→ About this exercise
Reproduce only what lies between the first line of the material below and the line containing "(** ** FileChunkOwnersMap.go *)", with both of those lines included and every line kept exact.

→ Given records
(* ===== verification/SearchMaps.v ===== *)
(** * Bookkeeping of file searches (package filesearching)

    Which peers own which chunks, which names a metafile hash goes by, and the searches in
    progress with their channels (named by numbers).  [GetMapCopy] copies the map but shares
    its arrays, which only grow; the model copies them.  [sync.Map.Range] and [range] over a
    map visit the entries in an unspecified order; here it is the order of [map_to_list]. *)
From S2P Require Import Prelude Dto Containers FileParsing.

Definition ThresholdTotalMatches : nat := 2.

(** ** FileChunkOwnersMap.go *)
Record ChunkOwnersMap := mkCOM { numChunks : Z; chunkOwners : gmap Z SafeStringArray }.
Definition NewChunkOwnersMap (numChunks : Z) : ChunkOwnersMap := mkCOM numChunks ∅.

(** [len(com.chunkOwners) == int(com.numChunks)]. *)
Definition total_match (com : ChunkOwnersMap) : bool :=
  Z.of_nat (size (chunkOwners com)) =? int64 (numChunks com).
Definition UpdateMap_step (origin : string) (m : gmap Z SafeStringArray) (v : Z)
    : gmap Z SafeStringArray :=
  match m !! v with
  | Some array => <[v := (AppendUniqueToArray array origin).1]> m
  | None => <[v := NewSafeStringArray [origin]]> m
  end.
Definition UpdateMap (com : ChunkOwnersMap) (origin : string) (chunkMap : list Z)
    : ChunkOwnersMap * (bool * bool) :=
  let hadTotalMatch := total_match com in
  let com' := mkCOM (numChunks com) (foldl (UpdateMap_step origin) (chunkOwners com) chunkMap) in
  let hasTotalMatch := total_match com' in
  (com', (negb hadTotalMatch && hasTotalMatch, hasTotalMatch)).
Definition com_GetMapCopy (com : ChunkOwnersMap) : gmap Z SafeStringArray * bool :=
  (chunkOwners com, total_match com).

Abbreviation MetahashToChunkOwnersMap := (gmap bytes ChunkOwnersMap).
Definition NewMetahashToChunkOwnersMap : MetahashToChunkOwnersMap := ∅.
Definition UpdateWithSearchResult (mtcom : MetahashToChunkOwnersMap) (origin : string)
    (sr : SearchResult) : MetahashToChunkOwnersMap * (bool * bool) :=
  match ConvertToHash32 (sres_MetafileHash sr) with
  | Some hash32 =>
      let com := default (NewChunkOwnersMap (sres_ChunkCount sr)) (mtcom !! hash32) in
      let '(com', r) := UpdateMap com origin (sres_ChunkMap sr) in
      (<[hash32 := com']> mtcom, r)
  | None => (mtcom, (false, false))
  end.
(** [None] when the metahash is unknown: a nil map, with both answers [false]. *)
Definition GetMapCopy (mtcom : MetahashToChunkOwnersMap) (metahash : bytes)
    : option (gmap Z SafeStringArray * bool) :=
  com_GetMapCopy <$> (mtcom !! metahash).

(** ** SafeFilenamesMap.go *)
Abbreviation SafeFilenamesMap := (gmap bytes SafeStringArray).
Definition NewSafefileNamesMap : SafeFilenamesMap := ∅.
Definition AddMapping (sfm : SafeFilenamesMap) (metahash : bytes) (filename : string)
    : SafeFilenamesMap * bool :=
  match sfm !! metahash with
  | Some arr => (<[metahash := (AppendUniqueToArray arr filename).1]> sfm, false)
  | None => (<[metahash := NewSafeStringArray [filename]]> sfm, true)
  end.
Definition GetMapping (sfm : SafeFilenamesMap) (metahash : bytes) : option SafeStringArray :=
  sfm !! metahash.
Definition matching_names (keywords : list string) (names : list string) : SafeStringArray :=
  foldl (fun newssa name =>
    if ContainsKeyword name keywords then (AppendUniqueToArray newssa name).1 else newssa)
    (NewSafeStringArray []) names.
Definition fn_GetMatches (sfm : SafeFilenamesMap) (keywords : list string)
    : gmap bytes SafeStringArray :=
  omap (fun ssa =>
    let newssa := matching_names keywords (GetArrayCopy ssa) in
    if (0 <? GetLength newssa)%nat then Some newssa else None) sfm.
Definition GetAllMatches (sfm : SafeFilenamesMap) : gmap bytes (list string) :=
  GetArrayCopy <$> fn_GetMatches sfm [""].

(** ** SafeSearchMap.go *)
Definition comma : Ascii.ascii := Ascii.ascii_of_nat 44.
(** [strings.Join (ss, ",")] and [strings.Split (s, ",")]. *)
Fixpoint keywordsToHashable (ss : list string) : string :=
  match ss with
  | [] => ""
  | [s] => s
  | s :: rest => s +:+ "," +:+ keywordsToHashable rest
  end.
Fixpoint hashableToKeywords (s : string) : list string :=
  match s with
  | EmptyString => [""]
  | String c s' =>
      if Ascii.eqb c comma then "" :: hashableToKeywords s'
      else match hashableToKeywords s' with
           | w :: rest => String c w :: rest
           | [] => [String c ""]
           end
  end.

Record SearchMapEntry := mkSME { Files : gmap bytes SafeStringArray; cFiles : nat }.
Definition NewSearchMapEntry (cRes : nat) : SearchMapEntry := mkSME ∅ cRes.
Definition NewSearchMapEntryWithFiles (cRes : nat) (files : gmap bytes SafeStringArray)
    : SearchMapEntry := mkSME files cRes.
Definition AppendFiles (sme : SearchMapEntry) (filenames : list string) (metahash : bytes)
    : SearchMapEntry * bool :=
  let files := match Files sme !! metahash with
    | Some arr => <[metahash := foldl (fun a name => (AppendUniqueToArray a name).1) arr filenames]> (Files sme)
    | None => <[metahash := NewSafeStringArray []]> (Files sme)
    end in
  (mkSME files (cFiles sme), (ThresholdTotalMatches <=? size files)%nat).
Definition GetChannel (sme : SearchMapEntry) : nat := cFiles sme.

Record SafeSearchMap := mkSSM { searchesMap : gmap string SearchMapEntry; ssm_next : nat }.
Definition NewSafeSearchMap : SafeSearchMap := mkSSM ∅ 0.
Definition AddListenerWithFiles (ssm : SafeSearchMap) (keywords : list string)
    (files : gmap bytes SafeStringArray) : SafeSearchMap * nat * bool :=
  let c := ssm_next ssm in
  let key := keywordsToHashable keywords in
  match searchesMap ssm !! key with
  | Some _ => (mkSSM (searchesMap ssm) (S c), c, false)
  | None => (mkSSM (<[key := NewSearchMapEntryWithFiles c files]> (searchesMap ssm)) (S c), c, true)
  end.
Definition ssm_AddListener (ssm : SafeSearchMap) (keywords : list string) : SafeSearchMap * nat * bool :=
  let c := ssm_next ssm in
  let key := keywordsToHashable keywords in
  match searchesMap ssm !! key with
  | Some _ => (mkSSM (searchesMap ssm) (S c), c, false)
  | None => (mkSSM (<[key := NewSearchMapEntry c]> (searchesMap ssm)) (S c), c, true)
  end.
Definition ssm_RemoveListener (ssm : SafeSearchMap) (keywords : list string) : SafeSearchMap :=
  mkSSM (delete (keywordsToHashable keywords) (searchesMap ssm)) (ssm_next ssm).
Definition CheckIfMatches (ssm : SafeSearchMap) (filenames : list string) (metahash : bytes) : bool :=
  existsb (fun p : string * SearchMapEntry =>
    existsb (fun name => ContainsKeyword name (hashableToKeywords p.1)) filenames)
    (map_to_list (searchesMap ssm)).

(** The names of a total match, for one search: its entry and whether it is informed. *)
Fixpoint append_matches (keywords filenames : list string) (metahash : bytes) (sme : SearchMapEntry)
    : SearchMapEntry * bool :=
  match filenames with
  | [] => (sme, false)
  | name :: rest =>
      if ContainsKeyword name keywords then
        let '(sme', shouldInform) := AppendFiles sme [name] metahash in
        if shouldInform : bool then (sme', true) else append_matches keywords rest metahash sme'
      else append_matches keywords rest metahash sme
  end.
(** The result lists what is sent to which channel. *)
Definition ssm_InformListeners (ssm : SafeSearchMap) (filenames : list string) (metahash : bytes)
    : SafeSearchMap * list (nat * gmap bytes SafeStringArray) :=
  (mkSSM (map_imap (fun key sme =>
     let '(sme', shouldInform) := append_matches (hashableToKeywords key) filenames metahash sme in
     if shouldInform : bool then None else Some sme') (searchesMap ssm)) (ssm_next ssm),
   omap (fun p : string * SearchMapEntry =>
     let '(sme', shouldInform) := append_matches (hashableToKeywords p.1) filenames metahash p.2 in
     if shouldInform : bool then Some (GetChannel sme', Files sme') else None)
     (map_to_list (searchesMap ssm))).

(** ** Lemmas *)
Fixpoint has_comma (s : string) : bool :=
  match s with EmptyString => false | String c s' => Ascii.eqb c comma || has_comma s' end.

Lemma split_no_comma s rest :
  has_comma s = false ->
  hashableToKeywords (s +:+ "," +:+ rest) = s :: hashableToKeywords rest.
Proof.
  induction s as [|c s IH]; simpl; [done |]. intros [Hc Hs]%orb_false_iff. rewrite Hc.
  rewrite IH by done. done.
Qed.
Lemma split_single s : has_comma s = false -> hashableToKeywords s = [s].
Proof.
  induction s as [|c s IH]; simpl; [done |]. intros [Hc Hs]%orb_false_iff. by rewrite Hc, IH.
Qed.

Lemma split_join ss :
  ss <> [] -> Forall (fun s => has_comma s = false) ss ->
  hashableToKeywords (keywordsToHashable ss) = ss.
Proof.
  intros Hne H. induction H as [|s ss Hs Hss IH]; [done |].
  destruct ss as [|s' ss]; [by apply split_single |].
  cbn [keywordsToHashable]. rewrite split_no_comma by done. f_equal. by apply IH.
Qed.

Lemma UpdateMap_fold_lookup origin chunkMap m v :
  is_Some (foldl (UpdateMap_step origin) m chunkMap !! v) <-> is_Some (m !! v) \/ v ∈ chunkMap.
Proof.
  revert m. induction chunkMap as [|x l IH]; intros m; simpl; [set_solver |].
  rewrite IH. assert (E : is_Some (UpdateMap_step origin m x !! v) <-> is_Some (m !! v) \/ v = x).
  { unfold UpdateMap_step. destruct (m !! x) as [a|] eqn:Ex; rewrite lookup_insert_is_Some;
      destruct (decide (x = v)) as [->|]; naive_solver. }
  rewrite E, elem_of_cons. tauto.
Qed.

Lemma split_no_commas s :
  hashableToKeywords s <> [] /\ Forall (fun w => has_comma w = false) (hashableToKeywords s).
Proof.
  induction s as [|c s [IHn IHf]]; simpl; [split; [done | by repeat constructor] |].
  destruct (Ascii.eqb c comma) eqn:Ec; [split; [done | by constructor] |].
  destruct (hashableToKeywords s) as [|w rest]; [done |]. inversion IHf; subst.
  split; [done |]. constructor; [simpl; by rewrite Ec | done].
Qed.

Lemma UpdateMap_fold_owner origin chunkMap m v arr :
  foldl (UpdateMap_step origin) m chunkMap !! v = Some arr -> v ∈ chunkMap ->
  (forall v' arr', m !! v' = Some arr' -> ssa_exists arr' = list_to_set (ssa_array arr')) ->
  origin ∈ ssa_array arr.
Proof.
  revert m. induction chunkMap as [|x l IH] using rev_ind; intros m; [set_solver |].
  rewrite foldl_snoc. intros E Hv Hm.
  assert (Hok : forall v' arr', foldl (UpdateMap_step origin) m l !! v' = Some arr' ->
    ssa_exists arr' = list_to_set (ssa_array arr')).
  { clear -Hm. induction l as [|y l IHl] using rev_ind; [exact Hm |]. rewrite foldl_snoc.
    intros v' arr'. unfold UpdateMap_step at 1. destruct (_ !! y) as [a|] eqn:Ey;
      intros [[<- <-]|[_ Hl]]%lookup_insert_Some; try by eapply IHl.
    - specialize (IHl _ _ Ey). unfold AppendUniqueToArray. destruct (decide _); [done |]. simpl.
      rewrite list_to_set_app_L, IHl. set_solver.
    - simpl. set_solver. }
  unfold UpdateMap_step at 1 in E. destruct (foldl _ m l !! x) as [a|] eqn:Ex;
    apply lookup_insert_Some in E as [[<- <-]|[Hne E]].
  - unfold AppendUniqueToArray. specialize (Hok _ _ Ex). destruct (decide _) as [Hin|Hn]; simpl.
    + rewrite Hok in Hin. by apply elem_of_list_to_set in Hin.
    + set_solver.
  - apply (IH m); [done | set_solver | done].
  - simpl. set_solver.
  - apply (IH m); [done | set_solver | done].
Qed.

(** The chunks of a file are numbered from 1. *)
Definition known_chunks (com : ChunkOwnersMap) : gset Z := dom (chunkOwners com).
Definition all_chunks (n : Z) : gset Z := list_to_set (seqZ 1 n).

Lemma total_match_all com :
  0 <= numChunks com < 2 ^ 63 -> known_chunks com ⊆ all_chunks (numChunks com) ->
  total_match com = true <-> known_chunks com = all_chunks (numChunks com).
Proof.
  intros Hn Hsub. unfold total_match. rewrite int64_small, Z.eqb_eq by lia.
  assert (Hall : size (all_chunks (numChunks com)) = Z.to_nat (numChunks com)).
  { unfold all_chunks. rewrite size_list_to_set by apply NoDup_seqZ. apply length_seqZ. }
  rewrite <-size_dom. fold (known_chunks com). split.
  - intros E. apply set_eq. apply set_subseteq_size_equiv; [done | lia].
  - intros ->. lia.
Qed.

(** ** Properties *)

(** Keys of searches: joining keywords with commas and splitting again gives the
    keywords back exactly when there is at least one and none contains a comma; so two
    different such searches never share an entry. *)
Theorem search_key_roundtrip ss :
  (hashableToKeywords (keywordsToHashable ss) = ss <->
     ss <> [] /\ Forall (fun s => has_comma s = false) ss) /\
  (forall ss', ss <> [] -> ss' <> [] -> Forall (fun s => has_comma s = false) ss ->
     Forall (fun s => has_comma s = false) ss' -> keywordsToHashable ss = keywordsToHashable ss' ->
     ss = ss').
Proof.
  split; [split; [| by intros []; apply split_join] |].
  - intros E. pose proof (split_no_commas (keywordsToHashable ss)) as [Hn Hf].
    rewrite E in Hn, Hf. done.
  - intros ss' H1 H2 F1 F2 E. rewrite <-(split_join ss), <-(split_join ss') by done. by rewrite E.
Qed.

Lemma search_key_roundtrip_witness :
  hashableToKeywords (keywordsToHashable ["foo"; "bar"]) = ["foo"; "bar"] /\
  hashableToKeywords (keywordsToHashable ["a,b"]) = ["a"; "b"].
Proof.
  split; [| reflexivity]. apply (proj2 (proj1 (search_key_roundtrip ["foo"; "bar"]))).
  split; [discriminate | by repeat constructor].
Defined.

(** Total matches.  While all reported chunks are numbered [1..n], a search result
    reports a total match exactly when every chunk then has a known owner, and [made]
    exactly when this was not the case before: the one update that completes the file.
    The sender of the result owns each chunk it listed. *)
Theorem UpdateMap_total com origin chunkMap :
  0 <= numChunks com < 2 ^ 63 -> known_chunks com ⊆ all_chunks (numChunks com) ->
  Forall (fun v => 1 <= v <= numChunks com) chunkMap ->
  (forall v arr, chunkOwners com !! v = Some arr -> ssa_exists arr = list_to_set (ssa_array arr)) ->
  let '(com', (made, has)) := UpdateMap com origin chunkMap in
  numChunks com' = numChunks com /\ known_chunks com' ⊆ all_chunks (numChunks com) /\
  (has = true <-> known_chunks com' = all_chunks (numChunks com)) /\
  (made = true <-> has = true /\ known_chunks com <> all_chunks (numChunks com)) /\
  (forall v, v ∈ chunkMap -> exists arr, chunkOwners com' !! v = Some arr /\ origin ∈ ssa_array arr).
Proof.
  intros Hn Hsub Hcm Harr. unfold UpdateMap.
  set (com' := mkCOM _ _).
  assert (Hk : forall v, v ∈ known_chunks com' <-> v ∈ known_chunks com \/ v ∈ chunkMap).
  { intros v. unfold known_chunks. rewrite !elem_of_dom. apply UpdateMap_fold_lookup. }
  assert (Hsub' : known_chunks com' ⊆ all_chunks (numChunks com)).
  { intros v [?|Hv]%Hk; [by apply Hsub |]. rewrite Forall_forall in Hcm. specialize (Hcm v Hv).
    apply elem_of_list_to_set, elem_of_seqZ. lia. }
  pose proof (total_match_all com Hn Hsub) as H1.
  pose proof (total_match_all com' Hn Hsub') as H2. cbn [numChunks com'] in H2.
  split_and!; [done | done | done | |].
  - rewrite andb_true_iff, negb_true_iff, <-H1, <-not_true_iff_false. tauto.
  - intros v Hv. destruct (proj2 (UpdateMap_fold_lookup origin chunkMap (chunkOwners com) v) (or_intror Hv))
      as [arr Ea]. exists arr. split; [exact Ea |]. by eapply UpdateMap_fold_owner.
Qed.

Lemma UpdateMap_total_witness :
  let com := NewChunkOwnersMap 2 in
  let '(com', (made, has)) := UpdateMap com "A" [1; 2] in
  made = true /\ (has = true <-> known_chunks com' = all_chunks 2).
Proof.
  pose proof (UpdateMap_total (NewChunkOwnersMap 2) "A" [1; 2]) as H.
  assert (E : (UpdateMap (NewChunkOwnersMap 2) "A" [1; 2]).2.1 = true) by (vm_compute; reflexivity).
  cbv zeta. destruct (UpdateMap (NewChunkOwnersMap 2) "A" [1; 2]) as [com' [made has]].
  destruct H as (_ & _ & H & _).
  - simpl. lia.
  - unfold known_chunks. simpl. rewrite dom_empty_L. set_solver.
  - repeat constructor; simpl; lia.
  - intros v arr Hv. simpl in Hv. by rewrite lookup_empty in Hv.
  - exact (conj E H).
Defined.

→ Task response
(* ===== verification/SearchMaps.v ===== *)
(** * Bookkeeping of file searches (package filesearching)

    Which peers own which chunks, which names a metafile hash goes by, and the searches in
    progress with their channels (named by numbers).  [GetMapCopy] copies the map but shares
    its arrays, which only grow; the model copies them.  [sync.Map.Range] and [range] over a
    map visit the entries in an unspecified order; here it is the order of [map_to_list]. *)
From S2P Require Import Prelude Dto Containers FileParsing.

Definition ThresholdTotalMatches : nat := 2.

(** ** FileChunkOwnersMap.go *)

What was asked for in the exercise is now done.